Action Potential Morphology Accurately Predicts Proarrhythmic Risk for Drugs With Potential to Prolong Cardiac Repolarization.

Abstract

Drug-induced or acquired long QT syndrome occurs as a result of the unintended disruption of cardiac repolarization due to drugs that block cardiac ion channels. These side effects have been responsible for the withdrawal of a range of drugs from market and are a common reason for termination of the development of new drugs in the preclinical stage. Existing approaches to risk prediction are expensive and overly sensitive meaning that recently there have been renewed efforts, largely driven by the comprehensive proarrhythmic assay initiative, to develop more accurate methods for allocation of proarrhythmic risk. In this study, we aimed to quantify changes in the morphology of the repolarization phase of the cardiac action potential as an indicator of proarrhythmia, supposing that these shape changes might precede the emergence of ectopic depolarizations that trigger arrhythmia.
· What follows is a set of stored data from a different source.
(** * DarkWave Task Manager: mode detection, task extraction, retrieval
      filters and task-list rendering

    A shallow embedding of [app/mode.py], [app/llm_service.py],
    [app/main.py] (the retrieval branch), [app/task_formatter.py] and
    [app/todoist_links.py], with the properties of the design document
    stated and proved over it.

    Text is modelled as [string], a sequence of characters of which each
    stands for one code point below 256.  On these code points the classes
    [\s] and [\w], the boundary [\b], [str.strip] and [str.lower] are those of
    Python: white space is 9..13, 28..32, 133 and 160; the word characters
    are the ASCII letters, digits and underscore and the letters and
    digits among 170..255; lower-casing moves 65..90, 192..214 and 216..222
    up by 32.  A text that holds a code point above 255 is not a value of the
    model.  The texts that the source itself writes with such characters,
    the signs of its messages, appear as the bytes of their UTF-8 encoding;
    they are only joined, compared and cut at ASCII characters, which is the
    same on the encoding as on the text. *)

From Stdlib Require Import Bool Arith List Lia ZArith.
From Stdlib Require Import Ascii String DecimalString PrimFloat.
Import ListNotations.

Local Open Scope list_scope.
Local Open Scope string_scope.

(** ** Characters and strings *)

Module Text.

Definition code (c : ascii) : nat := nat_of_ascii c.
Lemma eligible_iff_below_limit_witness :
  exists d,
    (checkLessonPlanCreationEligibility Scenario.paid_user).1 = Ok d /\
    (isEligible d = true <->
     lessonPlan_count (lessonPlan_table Scenario.paid_user) "user_paid"
       1700000000000 1702592000000 < 30).
Proof.
  exact (eligible_iff_below_limit Scenario.paid_user "user_paid"
           (Sample.clerk "user_paid") (Some "cus_paid")
           {| isSubscribed := true; subscriptionData := [Sample.sub "active"] |}
           true 1700000000000 1702592000000
           eq_refl eq_refl eq_refl eq_refl eq_refl).
Defined.

Lemma links_require_customer_witness :
  Links.generateCustomerPortalLink (Some "") Links.sample =
    (Throw "Customer ID is required to generate portal link", Links.sample) /\
  Links.createCheckoutLink (Some "") Links.sample =
    (Throw "Customer ID is required to create checkout link", Links.sample).
Proof.
  exact (links_require_customer (Some "") Links.sample eq_refl).
Defined.

Lemma generateCustomerPortalLink_outcome_witness :
  let return_url := "https://corely.example/dashboard" in
  let r := Links.generateCustomerPortalLink (Some "cus_paid") Links.sample in
  Links.requests r.2 =
    [Links.BillingPortal_sessions_create "cus_paid" return_url] /\
  (forall link,
     r.1 = Ok link <->
     Links.portal_answer Links.sample "cus_paid" return_url = Ok link) /\
  (forall link, r.1 = Ok link -> Links.console r.2 = []) /\
  (forall e,
     Links.portal_answer Links.sample "cus_paid" return_url = Throw e ->
     r.1 = Throw ("Failed to generate portal link: " +:+ e) /\
     Links.console r.2 = [("Error generating customer portal link:", e)]).
Proof.
  exact (generateCustomerPortalLink_outcome (Some "cus_paid") "cus_paid"
           Links.sample eq_refl).
Defined.

Example portal_link_made :
  (Links.generateCustomerPortalLink (Some "cus_paid") Links.sample).1 =
  Ok "https://billing.stripe.example/p/session/1".
Proof. reflexivity. Qed.

Example portal_link_refused :
  let r := Links.generateCustomerPortalLink (Some "cus_gone") Links.sample in
  r.1 = Throw "Failed to generate portal link: No such customer: 'cus_gone'" /\
  Links.console r.2 =
    [("Error generating customer portal link:", "No such customer: 'cus_gone'")] /\
  Links.requests r.2 =
    [Links.BillingPortal_sessions_create "cus_gone"
       "https://corely.example/dashboard"].
Proof. repeat split. Qed.

Lemma createCheckoutLink_outcome_witness :
  let success_url := "https://corely.example/dashboard/course" in
  let items := [ {| Links.price := Some "price_1"; Links.quantity := 1 |} ] in
  let r := Links.createCheckoutLink (Some "cus_paid") Links.sample in
  Links.requests r.2 =
    [Links.Checkout_sessions_create success_url "cus_paid" items "subscription"] /\
  (forall link,
     r.1 = Ok link <->
     Links.checkout_answer Links.sample success_url "cus_paid" items
       "subscription" = Ok link) /\
  (forall link, r.1 = Ok link -> Links.console r.2 = []) /\
  (forall e,
     Links.checkout_answer Links.sample success_url "cus_paid" items
       "subscription" = Throw e ->
     r.1 = Throw ("Failed to create checkout link: " +:+ e) /\
     Links.console r.2 = [("Error creating checkout link:", e)]).
Proof.
  exact (createCheckoutLink_outcome (Some "cus_paid") "cus_paid"
           Links.sample eq_refl).
Defined.
Lemma block_piece (s m : text) :
  In (Hit m) (pieces pattern s) ->
  is_block_comment m = true ->
  exists body, m = slash :: star :: body ++ [star; slash] /\
               has_pair star slash body = false.
Proof.
  revert s.
  apply (pieces_ind (fun s ps => In (Hit m) ps -> _ -> _)).
  - intros s _ [H|[]]. discriminate.
  - intros s pre m0 rest Hs IH [H|[H|H]] Hm.
    + discriminate.
    + injection H as ->. apply search_spec in Hs as [_ Hc].
      exact (@hit_block _ _ Hc Hm).
    + exact (IH H Hm).
Qed.

Lemma piece_is_comment (s m : text) :
  In (Hit m) (pieces pattern s) ->
  is_line_comment m = true \/ is_block_comment m = true.
Proof.
  revert s. apply (pieces_ind (fun s ps => In (Hit m) ps -> _)).
  - intros s _ [H|[]]. discriminate.
  - intros s pre m0 rest Hs IH [H|[H|H]].
    + discriminate.
    + injection H as ->. apply search_spec in Hs as [_ Hc].
      exact (@hit_is_comment _ _ Hc).
    + exact (IH H).
Qed.

Lemma piece_split (s : text) (xs : list piece) (m : text) (ys : list piece) :
  pieces pattern s = xs ++ Hit m :: ys ->
  s = text_of xs ++ m ++ text_of ys.
Proof.
  intros E. rewrite <- (text_of_pieces s) at 1. rewrite E.
  unfold text_of. rewrite join_app, join_cons_hit. reflexivity.
Qed.

(** No match begins at an opener that has no closer behind it, wherever
    the opener stands. *)
Lemma no_match_at_open (pre t : text) (xs : list piece) (m : text)
    (ys : list piece) :
  has_pair star slash t = false ->
  pieces pattern (pre ++ slash :: star :: t) = xs ++ Hit m :: ys ->
  text_of xs <> pre.
Proof.
  intros Ht E Hpre.
  assert (Hin : In (Hit m) (pieces pattern (pre ++ slash :: star :: t))).
  { rewrite E. apply in_or_app. right. left. reflexivity. }
  apply piece_split in E. rewrite Hpre in E. apply app_inv_head in E.
  assert (Hb : is_block_comment m = true).
  { destruct (piece_is_comment _ _ Hin) as [Hl|Hb]; [|exact Hb].
    destruct m as [|c [|d m']]; try discriminate Hl.
    cbn [is_line_comment] in Hl. apply andb_prop in Hl as [_ Hd].
    apply Ascii.eqb_eq in Hd. subst d.
    simpl in E. injection E as _ E _. discriminate E. }
  destruct (block_piece _ _ Hin Hb) as (body & -> & _).
  simpl in E. injection E as E. rewrite <- app_assoc in E. simpl in E.
  rewrite E in Ht.
  rewrite has_pair_here in Ht. discriminate.
Qed.

(** ** The claims about the stripper *)

(** C2. The stripper is idempotent: stripping a text twice gives the same
    result as stripping it once. *)
Theorem strip_idempotent (t : text) :
  remove_csharp_comments (remove_csharp_comments t) = remove_csharp_comments t.
Proof.
  induction t as [|c t r Hc IH|c t Hc IH] using scan_ind.
  - reflexivity.
  - rewrite strip_cons, Hc. exact IH.
  - rewrite (strip_cons c t), Hc.
    assert (Hm : comment_at (c :: remove_csharp_comments t) = None).
    { destruct (Ascii.eqb c slash) eqn:Ec.
      2:{ apply comment_at_not_slash. intros ->.
          rewrite Ascii.eqb_refl in Ec. discriminate. }
      apply Ascii.eqb_eq in Ec. subst c.
      destruct t as [|d t]; [reflexivity|].
      cbn [comment_at] in Hc. rewrite Ascii.eqb_refl in Hc.
      destruct (Ascii.eqb d slash) eqn:Ed; [discriminate|].
      rewrite strip_cons, (@comment_at_not_slash d t).
      2:{ intros E. rewrite E, Ascii.eqb_refl in Ed. discriminate. }
      cbn [comment_at]. rewrite Ascii.eqb_refl, Ed.
      destruct (Ascii.eqb d star); [|reflexivity].
      apply block_end_none. apply strip_no_close.
      apply block_end_none. exact Hc. }
    rewrite strip_cons, Hm, IH. reflexivity.
Qed.


(** C1. A line comment the stripper removes runs from its two slashes up
    to, and not including, the next line feed, or to the end of the text
    when no line feed follows; the line feed stays in the output right
    behind what was kept before the comment.  Line breaks are lost only
    inside block comments, and where no block comment can match every line
    of the output is the start of the same line of the input.  In
    particular the text [a(); // note], line feed, [b();] becomes [a(); ],
    line feed, [b();], and [x(); // end] becomes [x(); ]. *)
Theorem line_comment_span :
  (forall (s : text) (xs : list piece) (m : text) (ys : list piece),
      pieces pattern s = xs ++ Hit m :: ys ->
      is_line_comment m = true ->
      s = text_of xs ++ m ++ text_of ys /\
      ~ In LF m /\
      (text_of ys = [] /\ remove_csharp_comments s = join replacer xs \/
       exists r, text_of ys = LF :: r /\
                 remove_csharp_comments s =
                 join replacer xs ++ LF :: remove_csharp_comments r)) /\
  (forall s : text,
      count_lf s =
      count_lf (remove_csharp_comments s) +
      count_lf (block_text (pieces pattern s))) /\
  (forall s : text,
      has_pair star slash s = false ->
      Forall2 is_prefix (lines (remove_csharp_comments s)) (lines s)) /\
  remove_csharp_comments (txt "a(); // note" ++ LF :: txt "b();") =
  txt "a(); " ++ LF :: txt "b();" /\
  remove_csharp_comments (txt "x(); // end") = txt "x(); ".
Proof.
  split; [exact line_piece|].
  split; [exact line_breaks_kept|].
  split; [exact lines_kept|].
  split; vm_compute; reflexivity.
Qed.

Lemma line_comment_span_witness :
  let s := txt "x = 1; // one" ++ LF :: txt "y = 2; // two" in
  (~ In LF (txt "// one") /\
   remove_csharp_comments s =
   txt "x = 1; " ++ LF :: remove_csharp_comments (txt "y = 2; // two")) /\
  Forall2 is_prefix (lines (remove_csharp_comments s)) (lines s).
Proof.
  intros s. split.
  - destruct (proj1 line_comment_span s [Lit (txt "x = 1; ")] (txt "// one")
                [Lit (LF :: txt "y = 2; "); Hit (txt "// two"); Lit []])
      as (_ & Hlf & [(Hnil & _)|(r & Hr & Hout)]).
    + vm_compute. reflexivity.
    + reflexivity.
    + discriminate Hnil.
    + split; [exact Hlf|].
      injection Hr as <-. exact Hout.
  - apply (proj1 (proj2 (proj2 line_comment_span)) s).
    vm_compute. reflexivity.
Defined.

(** C3, as amended.  A block-comment opener with no closer after it does
    not match: the matcher finds nothing at the opener, and the opener
    stays in the output in front of what the stripper returns for the text
    behind it, so that nothing is removed on account of the opener.  The
    text behind it is not protected: it comes back unchanged when no
    line-comment marker follows the opener, and wherever such an opener
    stands in a text, no match begins at it.  In particular
    [code(); /* never closed] is returned unchanged. *)
Theorem unterminated_block_untouched :
  (forall t : text,
      has_pair star slash t = false ->
      match_at false pattern (slash :: star :: t) = None /\
      remove_csharp_comments (slash :: star :: t) =
      slash :: star :: remove_csharp_comments t) /\
  (forall pre t : text,
      ~ In slash pre ->
      has_pair star slash t = false ->
      has_pair slash slash t = false ->
      remove_csharp_comments (pre ++ slash :: star :: t) =
      pre ++ slash :: star :: t) /\
  (forall (pre t : text) (xs : list piece) (m : text) (ys : list piece),
      has_pair star slash t = false ->
      pieces pattern (pre ++ slash :: star :: t) = xs ++ Hit m :: ys ->
      text_of xs <> pre) /\
  remove_csharp_comments (txt "code(); /* never closed") =
  txt "code(); /* never closed".
Proof.
  split; [|split; [|split; [exact no_match_at_open|]]].
  - intros t Ht. split; [|apply strip_open_block; exact Ht].
    rewrite match_at_pattern. cbn [comment_at].
    rewrite Ascii.eqb_refl. change (Ascii.eqb star slash) with false.
    rewrite Ascii.eqb_refl. apply block_end_none. exact Ht.
  - intros pre t Hpre Hb Hl.
    rewrite strip_keep by exact Hpre.
    rewrite strip_open_block by exact Hb.
    rewrite strip_fixed by assumption. reflexivity.
  - vm_compute. reflexivity.
Qed.

(** C3 as worded fails: behind an opener that is never closed a line
    comment is still removed, so the span from the opener to the end of the
    text does not come back untouched. *)
Lemma unterminated_block_touched :
  has_pair star slash (txt " never closed // x") = false /\
  remove_csharp_comments (txt "code(); /* never closed // x") =
  txt "code(); /* never closed " /\
  remove_csharp_comments (txt "code(); /* never closed // x") <>
  txt "code(); /* never closed // x".
Proof.
  split; [vm_compute; reflexivity|].
  split; [vm_compute; reflexivity|].
  vm_compute. discriminate.
Qed.
(** Decimal digits, single underscores allowed between two digits. *)
Fixpoint int_digits (acc : Z) (after_digit : bool) (s : string) : option Z :=
  match s with
  | EmptyString => if after_digit then Some acc else None
  | String c s' =>
      match digit_value c with
      | Some d => int_digits (10 * acc + d) true s'
      | None => if Ascii.eqb c "_" && after_digit
                then int_digits acc false s' else None
      end
  end.

(** [int(s)]: [None] stands for [ValueError]. White space around the number
    is dropped, a sign may come first; the bound that recent interpreters put
    on the number of digits is left out. *)
Definition py_int (s : string) : option Z :=
  match rstrip (lstrip s) with
  | String "+" s' => int_digits 0 false s'
  | String "-" s' => Z.opp <$> int_digits 0 false s'
  | s' => int_digits 0 false s'
  end.

(** ** [xml.etree.ElementTree] *)
Module ElementTree.

(** An element: its tag, its attributes, the text before its first child
    ([None] when there is none) and its children in document order. The
    program never reads [tail], which is left out. *)
#[warnings="-register-all"] Inductive Element : Type :=
  | Elem (tag : string) (attrib : gmap string string)
         (text : option string) (children : list Element).

Definition tag (e : Element) : string :=
  match e with Elem t _ _ _ => t end.
Definition attrib (e : Element) : gmap string string :=
  match e with Elem _ a _ _ => a end.
Definition text (e : Element) : option string :=
  match e with Elem _ _ x _ => x end.
Definition children (e : Element) : list Element :=
  match e with Elem _ _ _ c => c end.

(** [e.iter()]: the element, then its descendants, in document order. *)
Fixpoint iter (e : Element) : list Element :=
  match e with
  | Elem _ _ _ cs => e :: List.flat_map iter cs
  end.

(** The steps of an ElementPath expression without predicates:
    [.], [tag], [*], [//tag] and [//*]. *)
Inductive Step : Type :=
  | Self
  | Child (t : string)
  | Star
  | Descendant (t : option string).

(** A compiled path; [".//doc"] is [[Self; Descendant (Some "doc")]]. *)
Definition Path : Type := list Step.

Definition has_tag (t : string) (e : Element) : bool := String.eqb (tag e) t.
To do this, we describe a new method of quantifying action potential morphology by measuring the radius of curvature of the repolarization phase both in simulated action potentials, as well as in action potentials measured from induced pluripotent stem cell-derived cardiomyocytes. Features derived from the curvature signal were used as inputs for logistic regressions to predict proarrhythmic risk. Optimal risk classifiers based on morphology were able to correctly classify risk to drugs in the comprehensive proarrhythmic assay initiative panels with very high accuracy (0.9375) and outperformed conventional metrics based on action potential duration at 90% repolarization, triangulation, and charge movement (qNet). Analysis of action potential morphology in response to proarrhythmic drugs improves prediction of torsadogenic risk. Furthermore, morphology metrics can be measured directly from the action potential, potentially eliminating the burden of undertaking complex screens of potency and drug-binding kinetics against multiple cardiac ion channels. As such, this method has the potential to improve and streamline regulatory assessment of proarrhythmia in preclinical drug development.